Fig. 6: The role of RNF19A in response to cancer therapy.

a–b Sensitivity of control and RNF19A overexpression MDA-MB-231 (a) and HCC1806 cells to Olaparib was assessed by colony formation assay. c–e MDA-MB-231 cells stably expressing Vec or Flag-RNF19A were subcutaneously injected into nude mice. Tumor weight (c) and volume (d) were measured as indicated.

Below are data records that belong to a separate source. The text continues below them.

Record AuthResponse := mkAuthResponse {
  user : UserData;
  tokens : TokenData }.

(** The request methods of [httpClient] the service calls, one field per
    response type. Each is an arbitrary state transformer: the service is
    verified against every behaviour of the client and of the backend
    behind it (the interceptors of the real client store and clear
    tokens themselves). *)
Record HttpClient := mkHttpClient {
  postPublic_auth : string -> Body -> World -> Result (ApiResponse AuthPayload) * World;
  postPublic_tokens : string -> Body -> World -> Result (ApiResponse (option TokenData)) * World;
  get_user : string -> World -> Result (ApiResponse (option UserData)) * World;
  post_void : string -> World -> Result (ApiResponse unit) * World }.

Module AuthService.
Import SecureStorage.

(** The request body of [register], lines 66-74. *)
Definition requestData (registerData : RegisterData) : RegisterRequest :=
  {| rq_name := rd_name registerData;
     rq_email := rd_email registerData;
     rq_password := rd_password registerData;
     rq_phone := JS.or_str (rd_phone registerData) "";
     rq_city := JS.or_str (rd_city registerData) "";
     rq_isResident := JS.or_bool (rd_isResident registerData) true;
     rq_role := JS.or_str (rd_role registerData) "user" |}.

Definition handleAuthError (error : Thrown) : Thrown :=
  match response_data error with
  | Some errorData =>
      {| response_data := None;
         message := Some (JS.or_str (ed_message errorData) "Authentication error occurred");
         field := ed_field errorData;
         code := ed_code errorData |}
  | None =>
      if JS.truthy (message error) then
        {| response_data := None; message := message error;
           code := code error; field := None |}
      else
        {| response_data := None;
           message := Some "An unexpected authentication error occurred";
           code := Some "UNKNOWN_AUTH_ERROR"; field := None |}
  end.

Section WithClient.
Context (rejects : Platform) {rt : Runtime} (httpClient : HttpClient).
Local Open Scope m_scope.
Local Abbreviation M := (@M Body).

(** A request handed to the client: logged, then run by the client. *)
Definition request {A} (m : Method) (url : string) (body : option Body)
    (run : World -> Result A * World) : M A := fun w =>
  let '(r, w') := run w in (r, w', [EvHttp m url body]).

(** [httpClient.removeAuthToken]: deletes the default header. *)
Definition removeAuthToken : M unit := fun w =>
  (Ok tt, set_authHeader None w, [EvRemoveAuthToken]).

Definition register (registerData : RegisterData) : M AuthResponse :=
  try_catch
    (let requestData := requestData registerData in
     response <- request POST_PUBLIC "/auth/register" (Some (RegisterBody requestData))
                   (postPublic_auth httpClient "/auth/register" (RegisterBody requestData)) ;;
     match success response, data response with
     | true, Some d =>
         t <- get_now ;;
         let authResponse :=
           {| user :=
                {| id := au_id (ap_user d);
                   email := au_email (ap_user d);
                   name := au_name (ap_user d);
                   phone := Some (rq_phone requestData);
                   city := Some (rq_city requestData);
                   isResident := Some (rq_isResident requestData);
                   role := au_role (ap_user d);
                   isEmailVerified := au_isEmailVerified (ap_user d);
                   createdAt := JS.or_str (au_createdAt (ap_user d)) (Date_toISOString t);
                   lastLoginAt := None |};
              tokens :=
                {| accessToken := accessToken (ap_tokens d);
                   refreshToken := refreshToken (ap_tokens d);
                   expiresIn := expiresIn (ap_tokens d) |} |} in
         Promise_all [ setTokens rejects (tokens authResponse);
                       setUserData rejects (user authResponse) ] ;;;
         ret authResponse
     | _, _ =>
         throw (Error (JS.or_str (Some (api_message response)) "Registration failed"))
     end)
    (fun error => throw (handleAuthError error)).

Definition login (credentials : LoginCredentials) : M AuthResponse :=
  try_catch
    (response <- request POST_PUBLIC "/auth/login" (Some (LoginBody credentials))
                   (postPublic_auth httpClient "/auth/login" (LoginBody credentials)) ;;
     match success response, data response with
     | true, Some d =>
         t <- get_now ;;
         let authResponse :=
           {| user :=
                {| id := au_id (ap_user d);
                   email := au_email (ap_user d);
                   name := au_name (ap_user d);
                   role := au_role (ap_user d);
                   isEmailVerified := au_isEmailVerified (ap_user d);
                   createdAt := Date_toISOString t;
                   lastLoginAt :=
                     Some (JS.or_str (au_lastLoginAt (ap_user d)) (Date_toISOString t));
                   phone := None; city := None; isResident := None |};
              tokens :=
                {| accessToken := accessToken (ap_tokens d);
                   refreshToken := refreshToken (ap_tokens d);
                   expiresIn := expiresIn (ap_tokens d) |} |} in
         Promise_all [ setTokens rejects (tokens authResponse);
                       setUserData rejects (user authResponse) ] ;;;
         ret authResponse
     | _, _ =>
         throw (Error (JS.or_str (Some (api_message response)) "Login failed"))
     end)
    (fun error => throw (handleAuthError error)).

Definition logout : M unit :=
  try_catch
    (try_catch
       (_ <- request POST "/auth/logout" None (post_void httpClient "/auth/logout") ;;
        ret tt)
       (fun serverError => ret tt) ;;;
     clearAll rejects ;;;
     removeAuthToken)
    (fun error =>
       clearAll rejects ;;;
       removeAuthToken ;;;
       throw (handleAuthError error)).

Definition refreshTokens : M TokenData :=
  try_catch
    (refreshToken <- getRefreshToken rejects ;;
     if negb (JS.truthy refreshToken) then
       throw (Error "No refresh token available")
     else
       let body := RefreshBody (default "" refreshToken) in
       response <- request POST_PUBLIC "/auth/refresh" (Some body)
                     (postPublic_tokens httpClient "/auth/refresh" body) ;;
       match success response, data response with
       | true, Some (Some newTokens) =>
           setTokens rejects newTokens ;;;
           ret newTokens
       | _, _ =>
           throw (Error (JS.or_str (Some (api_message response)) "Token refresh failed"))
       end)
    (fun error =>
       clearAll rejects ;;;
       throw (handleAuthError error)).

Tumor images were acquired as shown in e. f–h Kaplan–Meier estimates of overall survival of breast cancer patients with different expression levels of BARD1 and RNF19A. The log-rank test was used to compare the survival curves between groups. i Nuclear (Nuc) cytoplasmic (Cyto) BARD1 staining was evaluated by the German semi-quantitative scoring system according to the staining intensity and the proportion was compared between tumor (n = 140, mini-0.25, max-2, centre-1, lower quartile-0.8, upper quartile-1) and adjacent tissues (n = 46, mini-1, max-2, centre-1, lower quartile-1, upper quartile-1.33). j Proportion of nuclear (Nuc)/cytoplasm (Cyto) staining of BARD1 was compared between RNF19A high (n = 79, mini-0.25, max-1, centre-0.8, lower quartile-0.75, upper quartile-1) and low (n = 61, mini-1, max-2, centre-1, lower quartile-1, upper quartile-1.33) expression subgroups. k Representative images of IHC analysis of RNF19A and BARD1 in the serial sections of tumor tissues. Scale bars, 100 μM. Values are means ± s.d. of three (a and b) or five (c and d) independent experiments. p values are determined by unpaired two-sided t test in a–d and i–j. Source data are provided as a Source Data file.